• _RECORDS FOR THE TASK_:
Lemma batches_cover_records_witness :
  Loader.executed_batches
    (fst (Loader.load (fun _ => false) [[VInt 1]; [VInt 2]; [VInt 3]; [VInt 4]; [VInt 5]] 2))
  = [[[VInt 1]; [VInt 2]]; [[VInt 3]; [VInt 4]]; [[VInt 5]]]
  /\ Loader.ceil_div 5 2 = 3.
Proof.
  destruct (batches_cover_records [[VInt 1]; [VInt 2]; [VInt 3]; [VInt 4]; [VInt 5]] 2
              ltac:(lia) ltac:(simpl; lia)) as [_ [Hlen [Hnth [Hcat _]]]].
  split; [|reflexivity].
  set (bs := Loader.executed_batches _) in *.
  assert (H3 : length bs = 3) by (rewrite Hlen; reflexivity). clear Hlen.
  destruct bs as [|b0 [|b1 [|b2 [|b3 bs]]]]; try (simpl in H3; discriminate).
  pose proof (Hnth 0 ltac:(simpl; lia)) as E0.
  pose proof (Hnth 1 ltac:(simpl; lia)) as E1.
  pose proof (Hnth 2 ltac:(simpl; lia)) as E2.
  cbn [nth] in E0, E1, E2. rewrite E0, E1, E2. vm_compute. reflexivity.
Defined.

Lemma infer_geo_level_spec_witness :
  infer_geo_level (Some "Astoria") = "Neighborhood".
Proof.
  destruct infer_geo_level_spec as [_ [_ [_ H]]].
  apply H; [reflexivity|]. vm_compute. intros [H1 | [H1 | [H1 | [H1 | [H1 | []]]]]]; discriminate.
Defined.

(* ------------------------------------------------------------------ *)
(** ** Decimal numerals *)

Lemma dig_bounds (n : Z) : (48 + Z.to_nat (n mod 10) < 58)%nat.
Proof. pose proof (Z.mod_pos_bound n 10 ltac:(lia)). lia. Qed.

Lemma is_digit_dig (n : Z) : is_digit (ascii_of_nat (48 + Z.to_nat (n mod 10))) = true.
Proof.
  unfold is_digit. rewrite nat_ascii_embedding by (pose proof (dig_bounds n); lia).
  pose proof (dig_bounds n). apply andb_true_intro; split; apply Nat.leb_le; lia.
Qed.

Lemma digit_val_dig (n : Z) : digit_val (ascii_of_nat (48 + Z.to_nat (n mod 10))) = (n mod 10)%Z.
Proof.
  unfold digit_val. rewrite nat_ascii_embedding by (pose proof (dig_bounds n); lia).
  pose proof (Z.mod_pos_bound n 10 ltac:(lia)).
  replace (48 + Z.to_nat (n mod 10) - 48)%nat with (Z.to_nat (n mod 10)) by lia.
  apply Z2Nat.id. lia.
Qed.

Lemma digit_not_special (c : ascii) :
  is_digit c = true -> is_py_space c = false /\ Ascii.eqb c "," = false.
Proof.
  intros H. destruct c as [[] [] [] [] [] [] [] []]; try discriminate H; split; reflexivity.
Qed.

Lemma digits_value_app (acc : Z) (s1 s2 : string) :
  digits_value_acc acc (s1 ++ s2) = digits_value_acc (digits_value_acc acc s1) s2.
Proof. revert acc. induction s1 as [|c s1 IH]; intros acc; simpl; [reflexivity | apply IH]. Qed.

Lemma pad_dec_value (w : nat) (n : Z) : (0 <= n)%Z ->
  digits_value_acc 0 (pad_dec w n) = (n mod 10 ^ Z.of_nat w)%Z.
Proof.
  revert n. induction w as [|w IH]; intros n Hn.
  - simpl. rewrite Z.mod_1_r. reflexivity.
  - cbn [pad_dec]. rewrite digits_value_app, IH by (apply Z.div_pos; lia).
    cbn [digits_value_acc]. rewrite digit_val_dig.
    rewrite Nat2Z.inj_succ, Z.pow_succ_r by lia.
    rewrite Z.rem_mul_r by (try lia; apply Z.pow_pos_nonneg; lia). lia.
Qed.

Lemma string_length_app (s1 s2 : string) :
  String.length (s1 ++ s2) = (String.length s1 + String.length s2)%nat.
Proof. induction s1 as [|c s1 IH]; simpl; [reflexivity | rewrite IH; reflexivity]. Qed.

Lemma pad_dec_length (w : nat) (n : Z) : String.length (pad_dec w n) = w.
Proof.
  revert n. induction w as [|w IH]; intros n; simpl; [reflexivity|].
  rewrite string_length_app, IH. simpl. lia.
Qed.

(** Every character of [s] satisfies [p]. *)
Lemma forall_chars_app (p : ascii -> bool) (s1 s2 : string) :
  forallb p (list_ascii_of_string (s1 ++ s2))
  = forallb p (list_ascii_of_string s1) && forallb p (list_ascii_of_string s2).
Proof.
  induction s1 as [|c s1 IH]; simpl; [reflexivity|]. rewrite IH. apply andb_assoc.
Qed.

Lemma pad_dec_digits (w : nat) (n : Z) : all_digits (pad_dec w n) = true.
Proof.
  unfold all_digits. revert n. induction w as [|w IH]; intros n; [reflexivity|].
  cbn [pad_dec]. rewrite forall_chars_app, IH.
  cbn [list_ascii_of_string forallb]. rewrite is_digit_dig. reflexivity.
Qed.

Lemma remove_commas_spaces_app (s1 s2 : string) :
  remove_commas_spaces (s1 ++ s2) = (remove_commas_spaces s1 ++ remove_commas_spaces s2)%string.
Proof.
  induction s1 as [|c s1 IH]; simpl; [reflexivity|].
  destruct (Ascii.eqb c "," || is_py_space c); rewrite IH; reflexivity.
Qed.

Lemma remove_commas_spaces_digits (s : string) :
  all_digits s = true -> remove_commas_spaces s = s.
Proof.
  unfold all_digits. induction s as [|c s IH]; simpl; [reflexivity|].
  intros H. apply andb_prop in H as [Hc Hs].
  destruct (digit_not_special c Hc) as [H1 H2]. rewrite H1, H2. simpl. rewrite IH by exact Hs.
  reflexivity.
Qed.

Lemma pad_dec_cons (w : nat) (n : Z) :
  (1 <= w)%nat -> exists c s, pad_dec w n = String c s /\ is_digit c = true.
Proof.
  intros Hw. pose proof (pad_dec_digits w n) as Hd. pose proof (pad_dec_length w n) as Hl.
  destruct (pad_dec w n) as [|c s]; [simpl in Hl; lia|].
  exists c, s. split; [reflexivity|]. unfold all_digits in Hd. simpl in Hd.
  apply andb_prop in Hd. tauto.
Qed.


Lemma int_literal_digit_head (c : ascii) (s : string) :
  is_digit c = true ->
  int_literal (String c s)
  = if all_digits (String c s) then Some (digits_value_acc 0 (String c s)) else None.
Proof.
  intros H. destruct c as [[] [] [] [] [] [] [] []]; try discriminate H; reflexivity.
Qed.

Lemma remove_commas_spaces_minus (t : string) :
  remove_commas_spaces ("-" ++ t) = String "-" (remove_commas_spaces t).
Proof. reflexivity. Qed.

Lemma int_literal_minus (ds : string) :
  int_literal (String "-" ds)
  = if negb (String.eqb ds EmptyString) && all_digits ds
    then Some (- digits_value_acc 0 ds)%Z else None.
Proof. reflexivity. Qed.

(** [to_int] reads back a decimal numeral: the digits of [n], padded with
    zeros to any width [w] up to 4300 (beyond it [int] of a string
    raises, CPython's default limit), give [n], and with a leading ["-"]
    give [-n];
    the same holds for [to_year], and [to_int_bounded] keeps [n] exactly
    when it lies in the bounds. *)
Theorem to_int_reads_decimal (w : nat) (n : Z)
  (Hw : (1 <= w)%nat) (Hw' : (w <= 4300)%nat) (Hn : (0 <= n < 10 ^ Z.of_nat w)%Z) :
  to_int (Some (pad_dec w n)) = Some n
  /\ to_int (Some ("-" ++ pad_dec w n)) = Some (- n)%Z
  /\ to_year (Some (pad_dec w n)) = Some n
  /\ (forall low high, to_int_bounded (Some (pad_dec w n)) low high
                       = if (low <=? n)%Z && (n <=? high)%Z then Some n else None).
Proof.
  pose proof (pad_dec_digits w n) as Hd.
  pose proof (pad_dec_value w n (proj1 Hn)) as Hv. rewrite Z.mod_small in Hv by exact Hn.
  destruct (pad_dec_cons w n Hw) as [c [s [Hp Hc]]].
  assert (E : to_int (Some (pad_dec w n)) = Some n).
  { unfold to_int. rewrite remove_commas_spaces_digits by exact Hd. rewrite Hp.
    cbn [String.eqb]. rewrite int_literal_digit_head by exact Hc.
    rewrite <- Hp, Hd, Hv. reflexivity. }
  split; [exact E|]. split.
  - unfold to_int. rewrite remove_commas_spaces_minus, remove_commas_spaces_digits by exact Hd.
    rewrite int_literal_minus, Hp. cbn [String.eqb negb andb]. rewrite <- Hp, Hd, Hv. reflexivity.
  - split.
    + unfold to_year. rewrite E. reflexivity.
    + intros low high. unfold to_int_bounded. rewrite E. reflexivity.
Qed.

(** [to_int] and [to_dec] drop every comma and whitespace character
    wherever it stands ([re.sub(r"[,\s]", "", ...)]): inserting one
    changes neither result. *)
Theorem converters_ignore_separators (s1 s2 : string) (c : ascii)
  (Hc : (Ascii.eqb c "," || is_py_space c)%bool = true) :
  to_int (Some (s1 ++ String c s2)) = to_int (Some (s1 ++ s2))
  /\ to_dec (Some (s1 ++ String c s2)) = to_dec (Some (s1 ++ s2)).
Proof.
  assert (E : remove_commas_spaces (s1 ++ String c s2) = remove_commas_spaces (s1 ++ s2)).
  { rewrite !remove_commas_spaces_app. simpl. rewrite Hc. reflexivity. }
  unfold to_int, to_dec. rewrite E. split; reflexivity.
Qed.


(* ------------------------------------------------------------------ *)
(** ** Header normalization *)

Lemma lower_smap (s : string) : lower s = smap lower_char s.
Proof. induction s as [|c s IH]; simpl; [reflexivity|]. rewrite IH. reflexivity. Qed.

Lemma spaces_to_underscores_smap (s : string) :
  spaces_to_underscores s = smap underscore_char s.
Proof. induction s as [|c s IH]; simpl; [reflexivity|]. rewrite IH. reflexivity. Qed.

Lemma smap_smap (f g : ascii -> ascii) (s : string) :
  smap f (smap g s) = smap (fun c => f (g c)) s.
Proof. induction s as [|c s IH]; simpl; [reflexivity|]. rewrite IH. reflexivity. Qed.

Lemma smap_ext (f g : ascii -> ascii) (s : string) :
  (forall c, f c = g c) -> smap f s = smap g s.
Proof. intros H. induction s as [|c s IH]; simpl; [reflexivity|]. rewrite IH, H. reflexivity. Qed.

Lemma lower_char_idem (c : ascii) : lower_char (lower_char c) = lower_char c.
Proof. destruct c as [[] [] [] [] [] [] [] []]; reflexivity. Qed.

Lemma lower_underscore_char (c : ascii) :
  lower_char (underscore_char (lower_char c)) = underscore_char (lower_char c).
Proof. destruct c as [[] [] [] [] [] [] [] []]; reflexivity. Qed.

Lemma underscore_char_idem (c : ascii) : underscore_char (underscore_char c) = underscore_char c.
Proof. destruct c as [[] [] [] [] [] [] [] []]; reflexivity. Qed.

Lemma underscore_char_space (c : ascii) :
  is_py_space (underscore_char c) = true -> is_py_space c = true.
Proof. intros H. destruct c as [[] [] [] [] [] [] [] []]; vm_compute in H |- *; congruence. Qed.

Lemma underscore_char_not_blank (c : ascii) : Ascii.eqb (underscore_char c) " " = false.
Proof. destruct c as [[] [] [] [] [] [] [] []]; reflexivity. Qed.

Lemma smap_no_leading (f : ascii -> ascii) (s : string) :
  (forall c, is_py_space (f c) = true -> is_py_space c = true) ->
  no_leading_space s = true -> no_leading_space (smap f s) = true.
Proof.
  intros Hf. destruct s as [|c s]; simpl; [reflexivity|].
  intros H. destruct (is_py_space (f c)) eqn:E; [|reflexivity].
  rewrite (Hf c E) in H. discriminate H.
Qed.

Lemma smap_no_trailing (f : ascii -> ascii) (s : string) :
  (forall c, is_py_space (f c) = true -> is_py_space c = true) ->
  no_trailing_space s = true -> no_trailing_space (smap f s) = true.
Proof.
  intros Hf. induction s as [|c s IH]; [reflexivity|].
  destruct s as [|c' s'].
  - simpl. intros H. destruct (is_py_space (f c)) eqn:E; [|reflexivity].
    rewrite (Hf c E) in H. discriminate H.
  - intros H. exact (IH H).
Qed.

Lemma no_leading_lstrip (s : string) : no_leading_space (lstrip s) = true.
Proof.
  induction s as [|c s IH]; [reflexivity|]. simpl.
  destruct (is_py_space c) eqn:E; [exact IH|]. simpl. rewrite E. reflexivity.
Qed.

Lemma no_leading_rstrip (s : string) :
  no_leading_space s = true -> no_leading_space (rstrip s) = true.
Proof.
  destruct s as [|c s]; [reflexivity|]. simpl. intros H.
  destruct (is_py_space c && String.eqb (rstrip s) EmptyString); [reflexivity|exact H].
Qed.

Lemma no_trailing_rstrip (s : string) : no_trailing_space (rstrip s) = true.
Proof.
  induction s as [|c s IH]; [reflexivity|]. simpl.
  destruct (rstrip s) as [|c' s'] eqn:E.
  - destruct (is_py_space c) eqn:Ec; [reflexivity|]. simpl. rewrite Ec. reflexivity.
  - rewrite andb_false_r. exact IH.
Qed.

Lemma lstrip_no_leading (s : string) : no_leading_space s = true -> lstrip s = s.
Proof.
  destruct s as [|c s]; [reflexivity|]. simpl. intros H.
  destruct (is_py_space c); [discriminate H|reflexivity].
Qed.

Lemma rstrip_no_trailing (s : string) : no_trailing_space s = true -> rstrip s = s.
Proof.
  induction s as [|c s IH]; [reflexivity|]. intros H.
  destruct s as [|c' s'].
  - simpl in *. destruct (is_py_space c); [discriminate H|reflexivity].
  - change (rstrip (String c (String c' s')))
      with (if is_py_space c && String.eqb (rstrip (String c' s')) EmptyString
            then EmptyString else String c (rstrip (String c' s'))).
    rewrite (IH H), andb_false_r. reflexivity.
Qed.

Lemma strip_fixed (s : string) :
  no_leading_space s = true -> no_trailing_space s = true -> strip s = s.
Proof.
  intros H1 H2. unfold strip. rewrite (lstrip_no_leading s H1). exact (rstrip_no_trailing s H2).
Qed.

Lemma normalize_header_smap (c : string) :
  spaces_to_underscores (lower (strip c))
  = smap (fun x => underscore_char (lower_char x)) (strip c).
Proof. rewrite spaces_to_underscores_smap, lower_smap, smap_smap. reflexivity. Qed.

Lemma smap_lower_space (c : ascii) :
  is_py_space (underscore_char (lower_char c)) = true -> is_py_space c = true.
Proof. intros H. rewrite <- lower_char_space. exact (underscore_char_space _ H). Qed.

• _YOUR TASK_:
From the data above, copy each line that has the string "give".

• _PROBLEM SOLUTION_:
    raises, CPython's default limit), give [n], and with a leading ["-"]
    give [-n];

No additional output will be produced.